Data shown: Begin

(* ===== verification/Races.v ===== *)
(** * What concurrent requests keep, and what they break

    In every interleaving of requests that change members and accept invitations,
    an active row has its role tuple, the owner of a workspace keeps the row and the
    tuple, and nobody else becomes one ([raceInv]).  When no two requests on the
    same member overlap, the whole invariant between rows and tuples holds all the
    time.  While ownership is handed over too, one transfer of a workspace at a
    time, somebody always holds the owner's tuple.  Examples run the overlaps that
    break these. *)

From stdpp Require Import base gmap strings list relations.
From Stdlib Require Import ZArith Lia.
From S2P Require Import Prelude Conditions Model Types Text Engine Memory MemoryKeys MemoryTheorems Service ServiceWorkspaces ServiceFrame.
From S2P Require Import ModelJson EngineTheorems ModelJsonTheorems Token Requests WorkspaceInv WorkspaceSteps WorkspaceOps WorkspaceTheorems Samples ServiceTheorems Interleave.
#[local] Open Scope Z_scope.

(** ** Any interleaving *)
Section Any.
Context (s0 : Store) (Hs0 : wsInv s0).

Definition ownerOf (sk ws u : string) : Prop := exists W, wsAt s0 sk ws = Some W /\ u = w_OwnerUserID W.

Record raceInv (s : Store) : Prop := mkRaceInv {
  ri_ws : workspaces s = workspaces s0;
  ri_key : forall sk ws u m, rowAt s sk ws u = Some m ->
    mb_WorkspaceID m = ws /\ mb_UserID m = u /\ scope (mb_ProjectID m) (mb_TenantID m) = sk;
  ri_active : forall sk ws u m, rowAt s sk ws u = Some m -> mb_Status m = StatusActive -> hasRole s sk ws (mb_Role m) u;
  ri_owner : forall sk ws u, ownerOf sk ws u -> rowAt s sk ws u = rowAt s0 sk ws u /\ hasRole s sk ws RoleOwner u;
  ri_row : forall sk ws u m, rowAt s sk ws u = Some m -> mb_Role m = RoleOwner -> ownerOf sk ws u;
  ri_role : forall sk ws u, hasRole s sk ws RoleOwner u -> ownerOf sk ws u;
  ri_inv : forall sk id i, invAt s sk id = Some i -> grantableRole (inv_Role i) = true;
}.

Lemma owner_row sk ws u : ownerOf sk ws u -> exists m, rowAt s0 sk ws u = Some m /\ mb_Role m = RoleOwner /\ mb_Status m = StatusActive.
Proof. intros (W & HW & ->). by destruct (stored_ws s0 Hs0 _ _ _ HW) as (_ & _ & ?). Qed.

Lemma raceInv_start : raceInv s0.
Proof.
  split; try done.
  - intros sk ws u m Hm. destruct (stored_row s0 Hs0 _ _ _ _ Hm) as (W & _ & ? & ? & ? & _). auto.
  - intros sk ws u m Hm Ha. apply (stored_role s0 Hs0). eauto.
  - intros sk ws u Ho. split; [done|]. apply (stored_role s0 Hs0). by apply owner_row.
  - intros sk ws u m Hm Hr. destruct (stored_row s0 Hs0 _ _ _ _ Hm) as (W & HW & _ & _ & _ & _ & [Ho _] & _). exists W. auto.
  - intros sk ws u (m & Hm & Hr & _)%(stored_role s0 Hs0).
    destruct (stored_row s0 Hs0 _ _ _ _ Hm) as (W & HW & _ & _ & _ & _ & [Ho _] & _). exists W. auto.
  - intros sk id i Hi. apply (wi_inv s0 Hs0 _ _ _ Hi).
Qed.

(** Who is seen with another role than owner, suspended, or without a row is not
    the owner, and will not be. *)
Lemma not_owner s sk ws u :
  raceInv s ->
  match rowAt s sk ws u with None => True | Some m => mb_Role m <> RoleOwner \/ mb_Status m = StatusSuspended end ->
  ~ ownerOf sk ws u.
Proof.
  intros Hs Hu Ho. destruct (ri_owner s Hs _ _ _ Ho) as [Hr _]. destruct (owner_row _ _ _ Ho) as (m & Hm & Hrole & Hst).
  rewrite Hr, Hm, Hst in Hu. by destruct Hu.
Qed.

(** A change at one member who is not the owner. *)
Lemma raceInv_at s s' sk ws u :
  raceInv s -> ~ ownerOf sk ws u ->
  workspaces s' = workspaces s -> invitations s' = invitations s ->
  (forall sk' ws' v, (sk', ws', v) <> (sk, ws, u) ->
     rowAt s' sk' ws' v = rowAt s sk' ws' v /\ forall r, hasRole s' sk' ws' r v <-> hasRole s sk' ws' r v) ->
  ~ hasRole s' sk ws RoleOwner u ->
  (forall m, rowAt s' sk ws u = Some m ->
     (mb_WorkspaceID m = ws /\ mb_UserID m = u /\ scope (mb_ProjectID m) (mb_TenantID m) = sk) /\ mb_Role m <> RoleOwner /\
     (mb_Status m = StatusActive -> hasRole s' sk ws (mb_Role m) u)) ->
  raceInv s'.
Proof.
  intros Hs Hno Hw Hi Hoth Hnr Hat.
  assert (Hcase : forall sk' ws' v, (sk', ws', v) = (sk, ws, u) \/
    (rowAt s' sk' ws' v = rowAt s sk' ws' v /\ forall r, hasRole s' sk' ws' r v <-> hasRole s sk' ws' r v)).
  { intros sk' ws' v. destruct (decide ((sk', ws', v) = (sk, ws, u))); auto. }
  split.
  - rewrite Hw. apply Hs.
  - intros sk' ws' v m. destruct (Hcase sk' ws' v) as [[= -> -> ->]|[-> _]]; [by intros [? _]%Hat|apply Hs].
  - intros sk' ws' v m. destruct (Hcase sk' ws' v) as [[= -> -> ->]|[-> Hr]]; [by intros (_ & _ & ?)%Hat|]. rewrite Hr. apply Hs.
  - intros sk' ws' v Ho. destruct (Hcase sk' ws' v) as [[= -> -> ->]|[-> Hr]]; [done|]. rewrite Hr. by apply Hs.
  - intros sk' ws' v m. destruct (Hcase sk' ws' v) as [[= -> -> ->]|[-> _]]; [by intros (_ & ? & _)%Hat|apply Hs].
  - intros sk' ws' v. destruct (Hcase sk' ws' v) as [[= -> -> ->]|[_ Hr]]; [done|]. rewrite Hr. apply Hs.
  - intros sk' id i. unfold invAt. rewrite Hi. apply Hs.
Qed.

(** A row is written with role tuples of its user. *)
Lemma raceInv_put s m Ri Rd :
  let sk := scope (mb_ProjectID m) (mb_TenantID m) in
  let tuple r := roleTuple (mb_WorkspaceID m) r (mb_UserID m) in
  raceInv s -> ~ ownerOf sk (mb_WorkspaceID m) (mb_UserID m) -> mb_Role m <> RoleOwner -> RoleOwner ∉ Ri ->
  (mb_Status m = StatusActive -> mb_Role m ∈ Ri) ->
  raceInv (writeTuplesLocked (mb_ProjectID m) (mb_TenantID m) (tuple <$> Ri) (tuple <$> Rd) (putMembershipLocked m s)).
Proof.
  intros sk tuple Hs Hno Hrole Hri Hact.
  assert (Hself : forall r, hasRole (writeTuplesLocked (mb_ProjectID m) (mb_TenantID m) (tuple <$> Ri) (tuple <$> Rd) (putMembershipLocked m s))
            sk (mb_WorkspaceID m) r (mb_UserID m) <-> r ∈ Ri \/ (r ∉ Rd) /\ hasRole s sk (mb_WorkspaceID m) r (mb_UserID m)).
  { intros r. apply (hasRole_write_self _ _ _ _ (putMembershipLocked m s) _ _ r Ri Rd eq_refl eq_refl). }
  eapply (raceInv_at s _ sk (mb_WorkspaceID m) (mb_UserID m)); [done|done|done|done| | |].
  - intros sk' ws' v Hne. split; [rewrite putRow_row, decide_False by naive_solver; done|].
    intros r. apply putRow_role; [apply rolesOf_fmap..|done].
  - rewrite Hself. intros [?|[_ Hh]]; [done|]. by apply Hno, (ri_role s Hs).
  - intros m'. rewrite putRow_row, decide_True by done. intros [= <-]. rewrite Hself. auto.
Qed.

(** A row is deleted with a role tuple. *)
Lemma raceInv_delete s p t ws u r :
  raceInv s -> ~ ownerOf (scope p t) ws u -> r <> RoleOwner ->
  raceInv (DeleteMembershipAndTuples p t ws u [roleTuple ws r u] s).2.
Proof.
  intros Hs Hno Hr. unfold DeleteMembershipAndTuples, deleteMembershipLocked, bind. destruct (membershipRow s p t ws u) as [m0|]; [|done]. simpl.
  set (s1 := set_memberships _ s).
  eapply (raceInv_at s _ (scope p t) ws u); [done|done|done|done| | |].
  - intros sk' ws' v Hne. split.
    + transitivity (rowAt s1 sk' ws' v); [done|]. unfold rowAt, s1. simpl. rewrite lookup_del3, decide_False by naive_solver. done.
    + intros r'. by apply (hasRole_write_user p t [] [roleTuple ws r u] s1 sk' ws u r'); auto with go.
  - intros Hh. apply (hasRole_write_self p t [] [_] s1 ws u RoleOwner [] [r] eq_refl eq_refl) in Hh as [Hh|[_ Hh]];
      [by apply not_elem_of_nil in Hh|]. by apply Hno, (ri_role s Hs).
  - intros m. assert (rowAt s1 (scope p t) ws u = None) as Hn.
    { unfold rowAt, s1. simpl. by rewrite lookup_del3, decide_True. }
    change (rowAt (writeTuplesLocked p t [] [roleTuple ws r u] s1) (scope p t) ws u) with (rowAt s1 (scope p t) ws u). by rewrite Hn.
Qed.

Lemma raceInv_invitation s inv status :
  raceInv s -> grantableRole (inv_Role inv) = true -> raceInv (UpdateInvitation (invitationWith inv status) s).2.
Proof.
  intros Hs Hg. unfold UpdateInvitation. destruct (_ !! _) as [i0|]; [|done]. simpl. destruct Hs. split; try done.
  intros sk id i. unfold invAt. simpl. rewrite lookup_put2. case_decide; [by intros [= <-]|eauto].
Qed.

(** *** The programs *)
#[local] Arguments wpg : simpl never.
#[local] Arguments pbind : simpl never.

Section Programs.
Context `{Sources} `{MapRange} `{TextParsers} (svc : ServiceConfig).
#[local] Abbreviation wp := (wpg (fun (_ : unit) => raceInv) (fun _ _ => True)).

Lemma wp_call {A} (c : St Store A) (Q : result A -> unit -> Prop) :
  (forall s, raceInv s -> raceInv (c s).2 /\ Q (c s).1 tt) -> wp (call c) tt Q.
Proof. intros Hc s Hs. exists tt. destruct (Hc s Hs). simpl. auto. Qed.

Lemma wp_require p ws rel (Q : result Workspace -> unit -> Prop) : (forall r, Q r tt) -> wp (requireWorkspace svc p ws rel) tt Q.
Proof.
  intros HQ. apply wpg_bind, wp_call. intros s Hs. unfold Memory.GetWorkspace. destruct (_ !! _); simpl; [|auto]. split; [done|].
  apply wpg_bind, wpg_ask. intros [[]|]; apply HQ.
Qed.

(** What a look at a member's row tells for good. *)
Lemma wp_look p ws u (Q : result Membership -> unit -> Prop) :
  (~ ownerOf (scope (pr_ProjectID p) (pr_TenantID p)) ws u -> Q (Err ErrNotFound) tt) ->
  (forall m, mb_WorkspaceID m = ws -> mb_UserID m = u ->
     scope (mb_ProjectID m) (mb_TenantID m) = scope (pr_ProjectID p) (pr_TenantID p) ->
     (mb_Role m <> RoleOwner \/ mb_Status m = StatusSuspended ->
      ~ ownerOf (scope (pr_ProjectID p) (pr_TenantID p)) ws u /\ mb_Role m <> RoleOwner) -> Q (Ok m) tt) ->
  wp (call (GetMembership (pr_ProjectID p) (pr_TenantID p) ws u)) tt Q.
Proof.
  intros Hnone Hsome. apply wp_call. intros s Hs. unfold GetMembership, membershipRow.
  pose proof (not_owner s (scope (pr_ProjectID p) (pr_TenantID p)) ws u Hs) as Hno.
  destruct (rowAt s (scope (pr_ProjectID p) (pr_TenantID p)) ws u) as [m|] eqn:Hm; unfold rowAt in Hm; rewrite Hm; simpl; (split; [done|]).
  - destruct (ri_key s Hs _ _ _ _ Hm) as (? & ? & ?). apply Hsome; [done..|]. intros Hn. specialize (Hno Hn). split; [done|].
    intros Hr. by apply Hno, (ri_row s Hs _ _ _ _ Hm).
  - by apply Hnone, Hno.
Qed.

Lemma wp_put m Ri Rd ins del (Q : result unit -> unit -> Prop) :
  ins = (fun r => roleTuple (mb_WorkspaceID m) r (mb_UserID m)) <$> Ri -> del = (fun r => roleTuple (mb_WorkspaceID m) r (mb_UserID m)) <$> Rd ->
  ~ ownerOf (scope (mb_ProjectID m) (mb_TenantID m)) (mb_WorkspaceID m) (mb_UserID m) -> mb_Role m <> RoleOwner -> RoleOwner ∉ Ri ->
  (mb_Status m = StatusActive -> mb_Role m ∈ Ri) -> Q (Ok tt) tt -> wp (call (PutMembershipAndTuples m ins del)) tt Q.
Proof. intros -> -> Hno Hr Hi Ha HQ. apply wp_call. intros s Hs. split; [|done]. by apply raceInv_put. Qed.

Lemma grantable_ne role : grantableRole role = true -> role <> RoleOwner.
Proof. unfold grantableRole. rewrite andb_true_iff, negb_true_iff, String.eqb_neq. tauto. Qed.

Lemma wp_putMember p ws u role (Q : result Membership -> unit -> Prop) :
  grantableRole role = true -> ~ ownerOf (scope (pr_ProjectID p) (pr_TenantID p)) ws u -> (forall r, Q r tt) ->
  wp (putMember svc p ws u role) tt Q.
Proof.
  intros Hg%grantable_ne Hno HQ. apply wpg_bind, wpg_ask. intros [[]|]; [|auto]. apply wpg_bind, wpg_ask. intros [t|]; [|auto]. apply wpg_bind.
  apply (wp_put _ [role] []); [done..|set_solver|set_solver|apply HQ].
Qed.

(** The next guard or reading of a program, whose failure ends it. *)
#[local] Ltac wstep HQ :=
  apply wpg_bind;
  first
    [ apply wpg_guard; [intros ?|intros _; apply HQ]
    | apply wp_require; intros [?|?]; [|apply HQ]
    | apply wpg_ask; intros [?|?]; [|apply HQ] ].

Lemma wp_AddMember p ws u role Q : (forall r, Q r tt) -> wp (AddMember svc p ws u role) tt Q.
Proof.
  intros HQ. wstep HQ. wstep HQ. wstep HQ. wstep HQ. apply wpg_bind, wpg_then, wp_look; [|intros; apply HQ].
  intros Hno. by apply wp_putMember.
Qed.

Data shown: End

Exercise goal. Of all the lines in the data above, show only those that hold the word "What".

Result.
(** * What concurrent requests keep, and what they break
(** What a look at a member's row tells for good. *)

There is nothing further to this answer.